It is rarely a good news story for country drivers; the indecipherable cause of wild fluctuations in petrol prices. Regional residents have the ineluctable dilemma of being further chained by long distances and car dependency.
No doubt the timing just before the long weekend will prove doubly painful for some families but the latest blow has come from afar according to the the Australian Competition and Consumer Commission. It found on the back of OPEC's decision to continue to reduce global oil production petrol prices are set to spike to their highest point since 2014.
The average price for the five largest cities for the March quarter hit $1.35 a litre, although the difference in prices between the cities was around six cents a litre. The region’s fuel prices have reached as high as 161c per litre in some instances late last month, a figure all the more galling when they were as low of as 99 cents.per litre in June last year.
On one hand there are the macro causes such as spiking global oil prices that have played a role in the rising petrol prices, the latest being that the oil cartel of OPEC and Russia announced they were cutting global production supply levels.

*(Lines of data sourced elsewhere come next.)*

(** * ProTrack: appointment lifecycle, change log and bulk reconciliation

    A shallow embedding of the state-changing handlers of the ProTrack
    single-page application:

    - [App.tsx]: the bootstrap effect and its auto-miss pass, [addChangeLog],
      [handleSubjectChange], [handleBulkAdd], [updateStatus],
      [updateAppointment], [addAppointment];
    - [components/AppointmentCalendar.tsx]: [handleStatusUpdate],
      [saveReason], [handleCompletionSubmit], [handleRescheduleSubmit] and
      the constraints declared on the inputs of the two modal forms;
    - [components/SubjectManager.tsx]: [handleSubmit];
    - [components/ImportExport.tsx]: [parseDDMMYYYY], [handleParse],
      [handleCommit];
    - the views and the user handling: [filteredLogs] of
      [components/ChangeLog.tsx], [processedData] of the calendar, the
      figures of [components/Dashboard.tsx], the counters and the booking of
      the subject directory, the two lists of
      [components/Communications.tsx], and the users of [App.tsx],
      [components/Login.tsx] and [components/UserManagement.tsx].

    Conventions of the model.

    - An instant (a JavaScript [Date], or the ISO string that stores it) is
      the number of milliseconds since the epoch, a [Z].  Local time is
      taken to be UTC and a day has 86400000 ms, so [startOfDay] and
      [subDays] of date-fns are plain arithmetic.
    - The value of an [<input type="date">] is a day index (days since the
      epoch) and [None] when the field is empty; its text is recovered by
      [format_ymd].  The value of an [<input type="time">] is a number of
      minutes after midnight, [None] when empty.
    - An optional property is an [option]; [None] stands for [undefined]
      (an absent key).  Strings are sequences of characters with a code
      below 256, the Latin-1 range of the code units of a JavaScript
      string.
    - [crypto.randomUUID()] and [new Date()] are inputs of the handlers:
      [uuid] is the sequence of identifiers the handler draws and [now] the
      instant at which it runs.
    - React state setters are applied in the order in which the handler
      calls them, on the snapshot the handler was given. *)

From Stdlib Require Import ZArith Lia Ascii String Sorted.
From stdpp Require Import base decidable option list strings pretty gmap.

Local Open Scope string_scope.
Local Open Scope Z_scope.
Local Open Scope list_scope.

(** ** Instants and calendar days *)

Module Instant.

On the other there are those local factors that come down to the retailers. The ACCC also found this week the average gross retail margins have fallen compared to the previous quarter by 1.8 cents per litre, down to 12.4 cents but still remained well above the real long-term average of 8 cents per litre since the ACCC began monitoring petrol stations in 2002.
This news comes on the back of ACCC’s report naming and shaming the most expensive fuel providers around the country where the report listed major retailers Coles Express, BP and Caltex as having highest prices on average. Independent chains such as 7-Eleven and United generally had prices lower than the market average.
The ACCC wants drivers to ‘fight back’ by shopping around and using fuel check apps to compare prices. A commendable sentiment that may at least give drivers satisfaction they are in some way controlling the issue, even if the savings amounts to cents.
But the best advice may be little consolation when it simply advises to shop around; knowing the time and cost of driving around to get that low price may be just as wasteful.
And with such big forces at play one has to wonder if the energy might be better spent elsewhere.